Task description:
Of the material below, the lines to be retyped are those from the line containing "fdt_mem_rsv m0 fdt" through the line containing "apply ret_if; intros En;", inclusive; reproduce them exactly.

☆ ☆ ☆

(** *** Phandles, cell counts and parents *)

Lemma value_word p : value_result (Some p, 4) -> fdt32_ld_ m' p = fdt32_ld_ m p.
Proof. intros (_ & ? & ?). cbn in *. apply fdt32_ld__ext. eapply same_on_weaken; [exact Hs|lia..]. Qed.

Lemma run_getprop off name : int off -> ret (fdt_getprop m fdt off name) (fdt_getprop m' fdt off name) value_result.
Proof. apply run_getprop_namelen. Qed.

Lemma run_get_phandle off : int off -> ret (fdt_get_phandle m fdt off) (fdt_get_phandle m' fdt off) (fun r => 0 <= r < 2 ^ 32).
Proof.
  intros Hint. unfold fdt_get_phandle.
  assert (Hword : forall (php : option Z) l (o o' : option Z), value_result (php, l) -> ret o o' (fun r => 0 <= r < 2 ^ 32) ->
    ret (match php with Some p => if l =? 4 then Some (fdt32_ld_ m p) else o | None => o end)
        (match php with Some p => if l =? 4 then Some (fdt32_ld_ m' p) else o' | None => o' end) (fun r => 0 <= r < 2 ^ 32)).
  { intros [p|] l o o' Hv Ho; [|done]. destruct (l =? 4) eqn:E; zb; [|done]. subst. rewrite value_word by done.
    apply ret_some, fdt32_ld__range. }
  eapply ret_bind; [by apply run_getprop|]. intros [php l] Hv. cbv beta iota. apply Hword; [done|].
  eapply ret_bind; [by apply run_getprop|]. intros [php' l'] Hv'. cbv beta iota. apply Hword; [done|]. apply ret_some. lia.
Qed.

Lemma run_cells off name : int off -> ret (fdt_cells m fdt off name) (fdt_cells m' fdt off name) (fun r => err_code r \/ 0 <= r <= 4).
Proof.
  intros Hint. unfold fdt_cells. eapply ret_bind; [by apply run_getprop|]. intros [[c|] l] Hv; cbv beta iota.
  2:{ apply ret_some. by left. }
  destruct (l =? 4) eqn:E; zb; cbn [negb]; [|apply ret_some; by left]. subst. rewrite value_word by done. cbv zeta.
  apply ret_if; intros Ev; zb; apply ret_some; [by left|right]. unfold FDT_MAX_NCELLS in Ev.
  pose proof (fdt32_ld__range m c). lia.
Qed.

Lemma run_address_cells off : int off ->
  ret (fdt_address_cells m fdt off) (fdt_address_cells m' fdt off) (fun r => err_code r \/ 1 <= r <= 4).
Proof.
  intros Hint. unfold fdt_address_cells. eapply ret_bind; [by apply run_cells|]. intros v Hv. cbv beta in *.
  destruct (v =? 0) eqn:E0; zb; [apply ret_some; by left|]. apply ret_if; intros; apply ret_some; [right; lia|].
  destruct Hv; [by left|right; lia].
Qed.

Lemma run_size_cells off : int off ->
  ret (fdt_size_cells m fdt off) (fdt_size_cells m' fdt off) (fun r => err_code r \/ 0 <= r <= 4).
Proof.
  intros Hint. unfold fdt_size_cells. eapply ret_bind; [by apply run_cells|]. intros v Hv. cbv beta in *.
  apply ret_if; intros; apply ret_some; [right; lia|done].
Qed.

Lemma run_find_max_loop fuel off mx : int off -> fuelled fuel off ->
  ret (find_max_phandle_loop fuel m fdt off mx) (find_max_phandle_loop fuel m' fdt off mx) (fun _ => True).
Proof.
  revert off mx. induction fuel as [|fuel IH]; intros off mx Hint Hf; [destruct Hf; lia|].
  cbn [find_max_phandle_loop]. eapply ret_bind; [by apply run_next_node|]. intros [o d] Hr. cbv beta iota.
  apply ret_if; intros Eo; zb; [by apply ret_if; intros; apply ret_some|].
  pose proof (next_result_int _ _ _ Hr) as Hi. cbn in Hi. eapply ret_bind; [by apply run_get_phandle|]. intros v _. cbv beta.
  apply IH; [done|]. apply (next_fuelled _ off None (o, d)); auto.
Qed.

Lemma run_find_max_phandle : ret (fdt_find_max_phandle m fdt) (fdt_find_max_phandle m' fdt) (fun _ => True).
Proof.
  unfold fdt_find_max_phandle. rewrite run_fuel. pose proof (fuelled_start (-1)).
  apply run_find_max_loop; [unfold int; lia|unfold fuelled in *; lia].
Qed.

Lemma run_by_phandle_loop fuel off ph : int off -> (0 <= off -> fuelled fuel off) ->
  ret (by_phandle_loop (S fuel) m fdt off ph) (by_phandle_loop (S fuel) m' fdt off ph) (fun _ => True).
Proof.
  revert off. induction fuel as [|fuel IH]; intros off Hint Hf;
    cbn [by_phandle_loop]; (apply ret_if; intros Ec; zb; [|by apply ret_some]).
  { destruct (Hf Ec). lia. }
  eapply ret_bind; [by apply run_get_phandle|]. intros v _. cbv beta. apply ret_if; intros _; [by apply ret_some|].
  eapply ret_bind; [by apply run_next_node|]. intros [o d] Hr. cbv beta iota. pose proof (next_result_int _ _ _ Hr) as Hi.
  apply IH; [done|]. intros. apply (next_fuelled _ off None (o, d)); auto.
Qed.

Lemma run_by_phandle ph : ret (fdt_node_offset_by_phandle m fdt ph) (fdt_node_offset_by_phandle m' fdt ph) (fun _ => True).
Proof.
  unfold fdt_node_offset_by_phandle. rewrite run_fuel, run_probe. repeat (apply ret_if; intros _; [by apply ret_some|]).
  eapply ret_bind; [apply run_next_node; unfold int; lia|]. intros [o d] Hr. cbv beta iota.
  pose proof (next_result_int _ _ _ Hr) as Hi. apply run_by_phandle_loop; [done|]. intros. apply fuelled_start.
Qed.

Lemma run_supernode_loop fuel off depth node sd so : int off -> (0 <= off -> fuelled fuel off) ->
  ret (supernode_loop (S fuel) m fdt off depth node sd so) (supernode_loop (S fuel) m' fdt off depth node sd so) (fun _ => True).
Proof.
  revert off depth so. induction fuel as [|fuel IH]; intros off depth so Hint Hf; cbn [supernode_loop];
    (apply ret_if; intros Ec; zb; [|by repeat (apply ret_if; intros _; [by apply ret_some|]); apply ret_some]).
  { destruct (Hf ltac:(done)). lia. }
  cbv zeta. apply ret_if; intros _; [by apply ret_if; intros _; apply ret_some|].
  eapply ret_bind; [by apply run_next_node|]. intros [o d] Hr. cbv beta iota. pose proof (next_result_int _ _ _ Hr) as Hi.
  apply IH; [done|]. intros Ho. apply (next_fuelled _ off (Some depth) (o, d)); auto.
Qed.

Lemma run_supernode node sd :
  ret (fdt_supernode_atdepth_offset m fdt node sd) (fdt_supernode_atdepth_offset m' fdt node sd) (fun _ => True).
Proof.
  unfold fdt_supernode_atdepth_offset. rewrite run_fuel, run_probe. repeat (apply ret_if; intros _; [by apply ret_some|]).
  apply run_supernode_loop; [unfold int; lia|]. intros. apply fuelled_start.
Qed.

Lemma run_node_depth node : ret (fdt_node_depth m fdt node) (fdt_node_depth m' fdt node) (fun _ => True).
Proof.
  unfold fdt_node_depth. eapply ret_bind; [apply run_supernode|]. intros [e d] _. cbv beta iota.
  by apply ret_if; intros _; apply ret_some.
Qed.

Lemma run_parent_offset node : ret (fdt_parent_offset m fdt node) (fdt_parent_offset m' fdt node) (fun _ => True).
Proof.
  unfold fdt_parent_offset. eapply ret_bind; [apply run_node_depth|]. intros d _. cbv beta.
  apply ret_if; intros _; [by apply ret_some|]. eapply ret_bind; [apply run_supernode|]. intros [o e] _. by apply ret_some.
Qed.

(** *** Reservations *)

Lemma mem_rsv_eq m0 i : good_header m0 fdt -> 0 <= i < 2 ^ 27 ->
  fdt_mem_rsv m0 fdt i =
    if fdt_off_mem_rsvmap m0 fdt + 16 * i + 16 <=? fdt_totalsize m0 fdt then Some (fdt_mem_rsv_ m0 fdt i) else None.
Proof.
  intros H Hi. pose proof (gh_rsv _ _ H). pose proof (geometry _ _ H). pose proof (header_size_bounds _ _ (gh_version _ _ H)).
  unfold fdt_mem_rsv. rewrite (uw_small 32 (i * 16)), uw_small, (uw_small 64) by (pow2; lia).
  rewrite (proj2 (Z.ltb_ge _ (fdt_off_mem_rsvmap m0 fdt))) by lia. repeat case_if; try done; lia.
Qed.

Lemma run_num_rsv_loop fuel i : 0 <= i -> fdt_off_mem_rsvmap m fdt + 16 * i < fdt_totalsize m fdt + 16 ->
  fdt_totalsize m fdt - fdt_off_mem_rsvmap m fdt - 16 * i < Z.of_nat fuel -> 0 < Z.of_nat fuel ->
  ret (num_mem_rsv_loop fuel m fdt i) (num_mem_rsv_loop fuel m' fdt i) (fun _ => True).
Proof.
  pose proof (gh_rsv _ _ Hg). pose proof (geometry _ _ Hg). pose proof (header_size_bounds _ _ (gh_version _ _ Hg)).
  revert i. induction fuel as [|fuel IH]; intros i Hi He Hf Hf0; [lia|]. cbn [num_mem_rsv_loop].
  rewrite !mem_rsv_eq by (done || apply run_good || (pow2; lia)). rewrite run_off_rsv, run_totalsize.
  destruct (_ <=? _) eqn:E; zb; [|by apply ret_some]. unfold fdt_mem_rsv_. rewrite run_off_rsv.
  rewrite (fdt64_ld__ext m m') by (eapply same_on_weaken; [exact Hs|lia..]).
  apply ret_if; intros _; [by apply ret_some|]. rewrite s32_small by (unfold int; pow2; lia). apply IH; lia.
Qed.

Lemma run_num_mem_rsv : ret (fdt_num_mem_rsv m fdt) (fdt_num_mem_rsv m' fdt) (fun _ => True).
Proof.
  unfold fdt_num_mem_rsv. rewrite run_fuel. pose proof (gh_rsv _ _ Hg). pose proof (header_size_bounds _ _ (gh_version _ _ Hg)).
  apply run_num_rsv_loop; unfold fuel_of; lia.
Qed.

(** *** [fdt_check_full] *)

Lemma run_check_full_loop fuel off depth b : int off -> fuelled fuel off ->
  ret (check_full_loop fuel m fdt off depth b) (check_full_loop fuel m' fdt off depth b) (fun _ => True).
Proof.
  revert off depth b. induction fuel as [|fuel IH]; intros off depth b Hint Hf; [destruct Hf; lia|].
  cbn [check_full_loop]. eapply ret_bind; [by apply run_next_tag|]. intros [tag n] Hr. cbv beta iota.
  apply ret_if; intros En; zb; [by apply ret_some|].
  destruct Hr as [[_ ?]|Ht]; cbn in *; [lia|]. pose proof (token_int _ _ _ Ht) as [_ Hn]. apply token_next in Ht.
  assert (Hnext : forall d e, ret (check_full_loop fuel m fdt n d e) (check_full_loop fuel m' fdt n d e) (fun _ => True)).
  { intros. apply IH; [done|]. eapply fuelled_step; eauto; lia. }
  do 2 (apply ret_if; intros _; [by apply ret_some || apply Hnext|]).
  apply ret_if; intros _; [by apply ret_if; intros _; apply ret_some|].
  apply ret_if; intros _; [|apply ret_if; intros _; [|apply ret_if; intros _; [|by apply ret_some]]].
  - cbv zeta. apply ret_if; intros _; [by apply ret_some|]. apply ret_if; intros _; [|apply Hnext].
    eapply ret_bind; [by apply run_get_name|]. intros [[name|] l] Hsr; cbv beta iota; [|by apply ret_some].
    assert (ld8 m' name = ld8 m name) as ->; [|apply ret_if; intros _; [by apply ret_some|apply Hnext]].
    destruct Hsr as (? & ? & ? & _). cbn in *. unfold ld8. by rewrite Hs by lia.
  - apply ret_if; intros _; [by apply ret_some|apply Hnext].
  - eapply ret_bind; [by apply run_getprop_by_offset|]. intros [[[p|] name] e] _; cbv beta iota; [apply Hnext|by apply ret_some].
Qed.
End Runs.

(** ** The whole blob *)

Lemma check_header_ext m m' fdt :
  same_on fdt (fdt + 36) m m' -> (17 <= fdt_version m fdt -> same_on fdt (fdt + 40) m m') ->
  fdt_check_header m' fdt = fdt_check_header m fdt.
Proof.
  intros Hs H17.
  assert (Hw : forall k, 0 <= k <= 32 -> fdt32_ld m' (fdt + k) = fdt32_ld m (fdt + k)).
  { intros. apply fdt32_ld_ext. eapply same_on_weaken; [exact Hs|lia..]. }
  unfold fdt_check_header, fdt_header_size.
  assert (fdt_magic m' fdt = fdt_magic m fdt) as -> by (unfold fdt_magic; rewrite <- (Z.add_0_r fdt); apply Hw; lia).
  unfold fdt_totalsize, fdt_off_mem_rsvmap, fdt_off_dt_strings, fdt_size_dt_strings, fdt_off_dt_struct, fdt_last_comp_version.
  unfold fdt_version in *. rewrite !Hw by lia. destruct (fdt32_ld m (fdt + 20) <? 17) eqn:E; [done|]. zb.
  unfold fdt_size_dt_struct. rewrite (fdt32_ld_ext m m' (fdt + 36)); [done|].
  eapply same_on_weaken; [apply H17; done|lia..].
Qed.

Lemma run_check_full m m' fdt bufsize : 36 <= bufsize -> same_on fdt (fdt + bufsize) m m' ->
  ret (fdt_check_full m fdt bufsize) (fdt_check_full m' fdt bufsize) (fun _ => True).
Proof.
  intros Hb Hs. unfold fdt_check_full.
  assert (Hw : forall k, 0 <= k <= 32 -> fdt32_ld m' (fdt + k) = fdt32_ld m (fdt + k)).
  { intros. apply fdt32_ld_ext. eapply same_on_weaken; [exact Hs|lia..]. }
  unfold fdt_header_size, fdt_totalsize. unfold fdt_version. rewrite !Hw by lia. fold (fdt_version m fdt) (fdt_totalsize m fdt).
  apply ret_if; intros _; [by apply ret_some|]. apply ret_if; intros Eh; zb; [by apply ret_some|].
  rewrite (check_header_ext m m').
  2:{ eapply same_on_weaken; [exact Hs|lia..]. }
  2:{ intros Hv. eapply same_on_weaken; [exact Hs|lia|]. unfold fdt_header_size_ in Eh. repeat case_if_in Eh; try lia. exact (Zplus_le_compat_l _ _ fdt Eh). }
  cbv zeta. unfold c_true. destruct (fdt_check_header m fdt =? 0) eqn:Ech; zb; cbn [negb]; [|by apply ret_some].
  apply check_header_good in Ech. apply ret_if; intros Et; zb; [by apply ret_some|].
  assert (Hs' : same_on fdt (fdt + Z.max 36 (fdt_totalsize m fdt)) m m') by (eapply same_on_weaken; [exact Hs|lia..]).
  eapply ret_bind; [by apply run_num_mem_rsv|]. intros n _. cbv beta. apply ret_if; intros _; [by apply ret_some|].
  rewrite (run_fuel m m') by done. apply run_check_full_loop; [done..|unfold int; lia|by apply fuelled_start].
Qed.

☆ ☆ ☆

Solution for this problem:
  fdt_mem_rsv m0 fdt i =
    if fdt_off_mem_rsvmap m0 fdt + 16 * i + 16 <=? fdt_totalsize m0 fdt then Some (fdt_mem_rsv_ m0 fdt i) else None.
Proof.
  intros H Hi. pose proof (gh_rsv _ _ H). pose proof (geometry _ _ H). pose proof (header_size_bounds _ _ (gh_version _ _ H)).
  unfold fdt_mem_rsv. rewrite (uw_small 32 (i * 16)), uw_small, (uw_small 64) by (pow2; lia).
  rewrite (proj2 (Z.ltb_ge _ (fdt_off_mem_rsvmap m0 fdt))) by lia. repeat case_if; try done; lia.
Qed.

Lemma run_num_rsv_loop fuel i : 0 <= i -> fdt_off_mem_rsvmap m fdt + 16 * i < fdt_totalsize m fdt + 16 ->
  fdt_totalsize m fdt - fdt_off_mem_rsvmap m fdt - 16 * i < Z.of_nat fuel -> 0 < Z.of_nat fuel ->
  ret (num_mem_rsv_loop fuel m fdt i) (num_mem_rsv_loop fuel m' fdt i) (fun _ => True).
Proof.
  pose proof (gh_rsv _ _ Hg). pose proof (geometry _ _ Hg). pose proof (header_size_bounds _ _ (gh_version _ _ Hg)).
  revert i. induction fuel as [|fuel IH]; intros i Hi He Hf Hf0; [lia|]. cbn [num_mem_rsv_loop].
  rewrite !mem_rsv_eq by (done || apply run_good || (pow2; lia)). rewrite run_off_rsv, run_totalsize.
  destruct (_ <=? _) eqn:E; zb; [|by apply ret_some]. unfold fdt_mem_rsv_. rewrite run_off_rsv.
  rewrite (fdt64_ld__ext m m') by (eapply same_on_weaken; [exact Hs|lia..]).
  apply ret_if; intros _; [by apply ret_some|]. rewrite s32_small by (unfold int; pow2; lia). apply IH; lia.
Qed.

Lemma run_num_mem_rsv : ret (fdt_num_mem_rsv m fdt) (fdt_num_mem_rsv m' fdt) (fun _ => True).
Proof.
  unfold fdt_num_mem_rsv. rewrite run_fuel. pose proof (gh_rsv _ _ Hg). pose proof (header_size_bounds _ _ (gh_version _ _ Hg)).
  apply run_num_rsv_loop; unfold fuel_of; lia.
Qed.

(** *** [fdt_check_full] *)

Lemma run_check_full_loop fuel off depth b : int off -> fuelled fuel off ->
  ret (check_full_loop fuel m fdt off depth b) (check_full_loop fuel m' fdt off depth b) (fun _ => True).
Proof.
  revert off depth b. induction fuel as [|fuel IH]; intros off depth b Hint Hf; [destruct Hf; lia|].
  cbn [check_full_loop]. eapply ret_bind; [by apply run_next_tag|]. intros [tag n] Hr. cbv beta iota.
  apply ret_if; intros En; zb; [by apply ret_some|].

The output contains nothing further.